====== Excerpted data

(** [show_report] *)
Definition show_report : M unit :=
  conn ← connect;
  let rows := Sql.select_report conn in
  mapM (λ ir, print (uncurry report_item ir)) (enumerate 1 rows);;
  mret tt.

(** [list_sales] *)
Definition list_sales : M (list listing) :=
  conn ← connect;
  mret (Sql.select_sales conn).

(** The listing that [update_sale] and [delete_sale] print first. *)
Definition print_sales (sales : list listing) : M unit :=
  print ListHeader;;
  mapM (λ ir, print (uncurry list_item ir)) (enumerate 1 sales);;
  print ListFooter.

(** [update_sale].  The UPDATE touches no key and no constrained column, so
    it raises no [sqlite3.Error] here and the [except] branch (the
    [UpdateFailed] line) is not taken. *)
Definition update_sale : M unit :=
  sales ← list_sales;
  print_sales sales;;
  choice ← input;
  if bool_decide (choice = EmptyString) then mret tt
  else
    match py_int choice with
    | None => print InvalidNumber
    | Some n =>
        let index := n - 1 in
        if (index <? 0) || (Z.of_nat (length sales) <=? index)
        then print InvalidNumber
        else
          match sales !! Z.to_nat index with
          | None => raise IndexError
          | Some entry =>
              let sid := l_sid entry in
              new_discount ← input_int false true;
              conn ← connect;
              match sale conn !! sid with
              | None => raise TypeError
              | Some sale =>
                  match book conn !! bid sale with
                  | None => raise TypeError
                  | Some book =>
                      let price := bprice book in
                      let new_total := price * sqty sale - new_discount in
                      if forallb Py.fits_int64 [new_discount; new_total]
                      then
                        commit (Sql.update_sale_discount
                                  new_discount new_total sid conn);;
                        print (SaleUpdated sid new_total)
                      else raise OverflowError
                  end
              end
          end
    end.

(** [delete_sale].  As for the UPDATE above, the DELETE raises no
    [sqlite3.Error] here, so the [DeleteFailed] line is not printed. *)
Definition delete_sale : M unit :=
  sales ← list_sales;
  print_sales sales;;
  choice ← input;
  if bool_decide (choice = EmptyString) then mret tt
  else
    match py_int choice with
    | None => print InvalidNumber
    | Some n =>
        let index := n - 1 in
        if (index <? 0) || (Z.of_nat (length sales) <=? index)
        then print InvalidNumber
        else
          match sales !! Z.to_nat index with
          | None => raise IndexError
          | Some entry =>
              let sid := l_sid entry in
              conn ← connect;
              commit (Sql.delete_sale_row sid conn);;
              print (SaleDeleted sid)
          end
    end.

End Script.

(** ** Sample sessions *)

Module Sample.

(** A sale of two copies of B001 to M001 with a discount of 100. *)
Definition sale_lines : list string :=
  ["2024-05-01"; "M001"; "B001"; "2"; "100"]%string.

Definition after_sale : store :=
  Store (member initial_db)
        (<["B001"%string := BookRow "Python Programming" 600 48]>
           (book initial_db))
        (<[5 := SaleRow "2024-05-01" "M001" "B001" 2 100 1100]>
           (sale initial_db))
        5.

(** A sale of twenty copies of B001 to M002 without discount. *)
Definition bulk_lines : list string :=
  ["2024-05-02"; "M002"; "B001"; "20"; "0"]%string.

Definition after_bulk : store :=
  Store (member initial_db)
        (<["B001"%string := BookRow "Python Programming" 600 30]>
           (book initial_db))
        (<[5 := SaleRow "2024-05-02" "M002" "B001" 20 0 12000]>
           (sale initial_db))
        5.

(** The third listed sale gets the discount 200. *)
Definition update_lines : list string := ["3"; "200"]%string.

(** The second listed sale (one copy at 800, discount 50, total 750) gets
    the discount 100. *)
Definition discount_lines : list string := ["2"; "100"]%string.

Definition after_discount : store :=
  Store (member initial_db) (book initial_db)
        (<[2 := SaleRow "2024-01-16" "M002" "B002" 1 100 700]>
           (sale initial_db))
        4.

(** The third listed sale is deleted. *)
Definition delete_lines : list string := ["3"]%string.

Definition after_delete : store :=
  Store (member initial_db) (book initial_db) (delete 3 (sale initial_db)) 4.

(** The listing printed before the choice is read, the latest line
    first. *)
Definition listing_printed : list message :=
  [ ListFooter;
    ListItem 4 4 "Cathy" "2024-01-18";
    ListItem 3 3 "Alice" "2024-01-17";
    ListItem 2 2 "Bob" "2024-01-16";
    ListItem 1 1 "Alice" "2024-01-15";
    ListHeader ]%string.

(** A database file in which sale 9 names a member that does not exist. *)
Definition orphan_row : sale_row :=
  SaleRow "2024-06-01" "M999" "B001" 1 0 600.

Definition orphan_db : store :=
  Store (member initial_db) (book initial_db)
        (<[9 := orphan_row]> (sale initial_db)) 9.

End Sample.

(** ** The menu loop *)

(** Lines on the screen during a run of [main]. *)
Inductive menu_line :=
  | MenuBanner                  (* the menu, before every choice *)
  | Printed (m : message)       (* a line of the function that was chosen *)
  | Leaving                     (* 離開程式 *)
  | InvalidOption.              (* 請輸入有效的選項（1-5） *)

(** [main] never returns: it ends by [sys.exit()] or by an exception that
    nothing catches. *)
Inductive ending :=
  | SystemExit
  | Uncaught (e : exn).

(** The database file, the pending input and the screen, the latest line
    first. *)
Record session := Session {
  disk : store;
  pending : list string;
  screen : list menu_line
}.

Section Main.

Variable py_int : string → option Z.

(** A call of one of the functions of the script from the loop. *)
Definition call (f : M unit) (ss : session) : result unit * session :=
  let '(r, w) := f (World (disk ss) (pending ss) []) in
  (r, Session (db w) (stdin w) ((Printed <$> stdout w) ++ screen ss)).

(** The [while True] loop of [main]; [fuel] bounds the number of turns. *)
Fixpoint main_loop (fuel : nat) (ss : session) : option (ending * session) :=
  match fuel with
  | O => None
  | S fuel =>
      let shown := MenuBanner :: screen ss in
      match pending ss with
      | [] => Some (Uncaught EOFError, Session (disk ss) [] shown)
      | l :: rest =>
          let choice := Py.strip l in
          let ss := Session (disk ss) rest shown in
          let run f :=
            match call f ss with
            | (Ok _, ss') => main_loop fuel ss'
            | (Raise e, ss') => Some (Uncaught e, ss')
            end in
          if bool_decide (choice = EmptyString) then main_loop fuel ss
          else if bool_decide (choice = "1"%string) then run (add_sale py_int)
          else if bool_decide (choice = "2"%string) then run show_report
          else if bool_decide (choice = "3"%string) then run (update_sale py_int)
          else if bool_decide (choice = "4"%string) then run (delete_sale py_int)
          else if bool_decide (choice = "5"%string)
          then Some (SystemExit, Session (disk ss) rest (Leaving :: shown))
          else main_loop fuel (Session (disk ss) rest (InvalidOption :: shown))
      end
  end.

(** [main]: every turn of the loop that does not end the program reads at
    least one line, so one turn per line and one more are enough. *)
Definition main (file : store) (lines : list string)
    : option (ending * session) :=
  main_loop (S (length lines)) (Session (initialize_database file) lines []).

(** One step of the life of the database file: a call of one of the
    functions, however it ends, or a new start of the program. *)
Inductive step (s : store) : store → Prop :=
  | step_add_sale w r w' :
      db w = s → add_sale py_int w = (r, w') → step s (db w')
  | step_show_report w r w' :
      db w = s → show_report w = (r, w') → step s (db w')
  | step_update_sale w r w' :
      db w = s → update_sale py_int w = (r, w') → step s (db w')
  | step_delete_sale w r w' :
      db w = s → delete_sale py_int w = (r, w') → step s (db w')
  | step_start : step s (initialize_database s).

(** The files the program can produce from an empty file. *)
Definition reachable (s : store) : Prop := rtc step empty_db s.

End Main.

(** The listing that [update_sale] and [delete_sale] show before they read
    the choice, the latest line first. *)
Definition sale_listing (sales : list listing) : list message :=
  ListFooter :: rev (uncurry list_item <$> enumerate 1 sales) ++ [ListHeader].

(** A line that the menu takes for none of its five choices. *)
Definition idle (l : string) : Prop :=
  Py.strip l ∉ ["1"; "2"; "3"; "4"; "5"]%string.

(** ** What the ledger keeps *)

(** The two tests of [input_int] on a value. *)
Definition int_accepted (positive_only allow_zero : bool) (value : Z) : bool :=
  negb (positive_only && (value <=? 0)) && negb (negb allow_zero && (value <? 0)).

(** A line for which [input_int] asks again: no integer, or an integer that
    fails one of the two tests. *)
Definition refused (py_int : string → option Z) (positive_only allow_zero : bool)
    (l : string) : Prop :=
  from_option (int_accepted positive_only allow_zero) false (py_int l) = false.

(** Every [sid] of the table is at most the recorded sequence value. *)
Definition seq_covers (s : store) : Prop :=
  map_Forall (λ k _, k ≤ sale_seq s) (sale s).

(** Every sale names a member and a book that exist. *)
Definition refs_ok (s : store) : Prop :=
  map_Forall (λ _ r, is_Some (member s !! mid r) ∧ is_Some (book s !! bid r))
             (sale s).

(** Every sale has a positive quantity. *)
Definition qty_pos (s : store) : Prop :=
  map_Forall (λ _ r, 0 < sqty r) (sale s).

(** Every stored total is the price of the book now, multiplied by the
    quantity, minus the discount. *)
Definition totals_ok (s : store) : Prop :=
  map_Forall (λ _ r, ∀ b, book s !! bid r = Some b →
                          stotal r = bprice b * sqty r - sdiscount r)
             (sale s).

(** A seed book that is in the table has its seed price. *)
Definition seed_prices (s : store) : Prop :=
  ∀ k r b, (k, r) ∈ seed_book → book s !! k = Some b → bprice b = bprice r.

Record ledger_ok (s : store) : Prop := LedgerOk {
  ok_stock : stock_nonneg s;
  ok_seq : seq_covers s;
  ok_refs : refs_ok s;
  ok_qty : qty_pos s;
  ok_totals : totals_ok s;
  ok_prices : seed_prices s
}.

(** What the menu loop relies on in a function it calls: the call is a step
    of the file, it reads input only forwards, and on a consistent file it
    raises nothing but [EOFError] and [OverflowError]. *)
Definition callee (py_int : string → option Z) (f : M unit) : Prop :=
  ∀ w r w', f w = (r, w') →
    step py_int (db w) (db w')
    ∧ (length (stdin w') ≤ length (stdin w))%nat
    ∧ (ledger_ok (db w) →
       ∀ e, r = Raise e → e = EOFError ∨ e = OverflowError).

(** A book row keeps its title and its price, and its stock does not
    rise. *)
Definition book_kept (b b' : book_row) : Prop :=
  btitle b' = btitle b ∧ bprice b' = bprice b ∧ bstock b' ≤ bstock b.

(** From [s] to [s'] no member row and no book row is lost, member rows are
    the same, book rows are kept in the sense above, and the sequence value
    does not go down. *)
Definition kept (s s' : store) : Prop :=
  member s ⊆ member s'
  ∧ (∀ k b, book s !! k = Some b → ∃ b', book s' !! k = Some b' ∧ book_kept b b')
  ∧ sale_seq s ≤ sale_seq s'.

(** ** More sample sessions *)

Module Tour.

============

What you should do:
The answer must consist of every line from the data that holds the string "exist".

Exercise result:
(** A database file in which sale 9 names a member that does not exist. *)
(** Every sale names a member and a book that exist. *)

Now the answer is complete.